## STUDY MATERIAL
(* ===== verification/Status.v ===== *)
(** core/src/status.rs: the latest semantic shell status.

    [StatusCache] is the state the scanner updates while OSC 133 and OSC 9;4
    sequences arrive, [StatusSnapshot] the immutable view handed to the
    daemon. *)
From S2P Require Import Prelude.

Record StatusSnapshot := mkSnapshot {
  running : bool;
  progress : option N
}.

#[export] Instance StatusSnapshot_eq_dec : EqDecision StatusSnapshot.
Proof. solve_decision. Defined.

Record StatusCache := mkStatus {
  st_running : bool;
  st_progress : option N;
  saw_marker : bool
}.

Definition new : StatusCache :=
  {| st_running := false; st_progress := None; saw_marker := false |}.

Definition set_running (r : bool) (c : StatusCache) : StatusCache :=
  {| st_running := r; st_progress := st_progress c; saw_marker := saw_marker c |}.

Definition set_progress (p : option N) (c : StatusCache) : StatusCache :=
  {| st_running := st_running c; st_progress := p; saw_marker := saw_marker c |}.

Definition set_prompt_marker_seen (c : StatusCache) : StatusCache :=
  {| st_running := st_running c; st_progress := st_progress c; saw_marker := true |}.

Definition saw_prompt_marker (c : StatusCache) : bool := saw_marker c.

Definition snapshot (c : StatusCache) : StatusSnapshot :=
  {| running := st_running c; progress := st_progress c |}.

(** What every reachable cache satisfies: nothing but OSC 133 sets [running],
    and each OSC 133 latches the marker; a progress value is a [u8]. *)
Record status_wf (c : StatusCache) : Prop := {
  running_marked : st_running c = true -> saw_marker c = true;
  progress_u8 : forall p, st_progress c = Some p -> (p < 256)%N
}.

Lemma status_new_wf : status_wf new.
Proof. by split. Qed.
#[export] Hint Resolve status_new_wf : muxer.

## WORK REQUEST
All of the entries are to be transcribed exactly.

## YOUR RESPONSE
(* ===== verification/Status.v ===== *)
(** core/src/status.rs: the latest semantic shell status.

    [StatusCache] is the state the scanner updates while OSC 133 and OSC 9;4
    sequences arrive, [StatusSnapshot] the immutable view handed to the
    daemon. *)
From S2P Require Import Prelude.

Record StatusSnapshot := mkSnapshot {
  running : bool;
  progress : option N
}.

#[export] Instance StatusSnapshot_eq_dec : EqDecision StatusSnapshot.
Proof. solve_decision. Defined.

Record StatusCache := mkStatus {
  st_running : bool;
  st_progress : option N;
  saw_marker : bool
}.

Definition new : StatusCache :=
  {| st_running := false; st_progress := None; saw_marker := false |}.

Definition set_running (r : bool) (c : StatusCache) : StatusCache :=
  {| st_running := r; st_progress := st_progress c; saw_marker := saw_marker c |}.

Definition set_progress (p : option N) (c : StatusCache) : StatusCache :=
  {| st_running := st_running c; st_progress := p; saw_marker := saw_marker c |}.

Definition set_prompt_marker_seen (c : StatusCache) : StatusCache :=
  {| st_running := st_running c; st_progress := st_progress c; saw_marker := true |}.

Definition saw_prompt_marker (c : StatusCache) : bool := saw_marker c.

Definition snapshot (c : StatusCache) : StatusSnapshot :=
  {| running := st_running c; progress := st_progress c |}.

(** What every reachable cache satisfies: nothing but OSC 133 sets [running],
    and each OSC 133 latches the marker; a progress value is a [u8]. *)
Record status_wf (c : StatusCache) : Prop := {
  running_marked : st_running c = true -> saw_marker c = true;
  progress_u8 : forall p, st_progress c = Some p -> (p < 256)%N
}.

Lemma status_new_wf : status_wf new.
Proof. by split. Qed.
#[export] Hint Resolve status_new_wf : muxer.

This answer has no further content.